Жил Лемешев на улице Горького, и в тот раз друзья, отпустив машину, решили пройтись пешком, благо был один из тех голубых, сияющих и мягких дней, что изредка врезаются в январскую лютость с жгучими морозами, мглистыми снегопадами, вьюгами и буранами. Они приближались к площади у Моссовета, когда темный бронзовый Юрий Долгорукий, заваливающийся набок вместе с могучим конем, вдруг начал бледнеть, таять, растворяться в летучей белесой мути.
Над площадью вскипела метель и, завывая, рванулась в оба конца улицы Горького. Лемешев поднял воротник шубы, плотнее надвинул на лоб меховую шапку, похожую на старинный грешневик, защитив лицо от секущего сухого снега.
Посмерклось, и в мглистом воздухе заплясали белые призраки. Верно, метель сбила с толку уличную толпу: на Лемешева наскакивали, чуть не сшибали с ног, толкали в грудь и бока. Придерживая воротник у горла, он оглянулся на друга – и увидел, что того так же безбожно толкают, шпыняют зловеще возникающие из сумеречной круговерти, подкрашенной зеленой или пунцовой неоновой течью, проломные, беспощадные пешеходы. И Лемешеву стало неловко за своих земляков перед человеком из вежливого Ленинграда. Он приблизил замерзшие губы к уху друга:
– Бог весть что творится!.. Как все больно толкаются! Никогда такого не было.

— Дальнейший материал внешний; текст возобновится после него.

Lemma while_fuel_exit {T : Type} (cond : parser bool) (body : T -> parser T) :
  forall k s st a st',
    while_fuel k cond body s st = Ok (a, st') ->
    exists st0, cond st0 = Ok (false, st').
Proof.
  induction k as [|k IH]; intros s st a st' H; [discriminate H|].
  cbn [while_fuel] in H. unfold pbind in H.
  destruct (cond st) as [[b st1]|e] eqn:E; [|discriminate H].
  destruct b.
  - destruct (body s st1) as [[s' st2]|e]; [|discriminate H].
    exact (IH s' st2 a st' H).
  - injection H as <- <-. exists st. exact E.
Qed.

(** X8. When the list of statements is parsed, no token is left: the loop of
    [statement_list] ends on the exhausted stream only, and what it returns
    is a StatementList node. *)
Theorem statement_list_consumes_all (fuel : nat) (tokens st' : list Token) (ast : pyobj) :
  statement_list fuel tokens = Ok (ast, st') ->
  st' = [] /\ exists statements, ast = StatementList statements.
Proof.
  unfold statement_list, pbind. intro H.
  destruct (while_ present (append (statement fuel)) [] tokens)
    as [[statements st1]|e] eqn:E; [|discriminate H].
  injection H as <- <-. split; [|exists statements; reflexivity].
  unfold while_ in E. apply while_fuel_exit in E. destruct E as [st0 E].
  destruct st0 as [|t st0]; [|discriminate E].
  injection E as <-. reflexivity.
Qed.

Lemma statement_list_consumes_all_witness :
  @nil Token = []
  /\ exists statements,
       StatementList
         [VariableAssignment "x"
            (BinaryExpression "+" (IdentifierExpression "a") (NumericLiteral 1))]
       = StatementList statements.
Proof.
  apply (statement_list_consumes_all 100 (_lex "let x = a + 1") []).
  vm_compute. reflexivity.
Defined.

– Ты это серьезно говоришь? – У Хайкина хватило сил растянуть губы в улыбке.
– Разумеется!..
– Дите малое!.. На ваших улицах – спасибо, коли не затопчут. Это тебе дают дорогу, перед тобой расступаются. А сейчас ни черта не видно, и ты еще зарылся носом в воротник. Беднягам невдомек, кого они толкают... Понял наконец, как хорошо быть Лемешевым?
Поразительно, что великий певец так никогда этого не понял. Незнакомым людям он неизменно представлялся: «Лемешев из Большого театра...»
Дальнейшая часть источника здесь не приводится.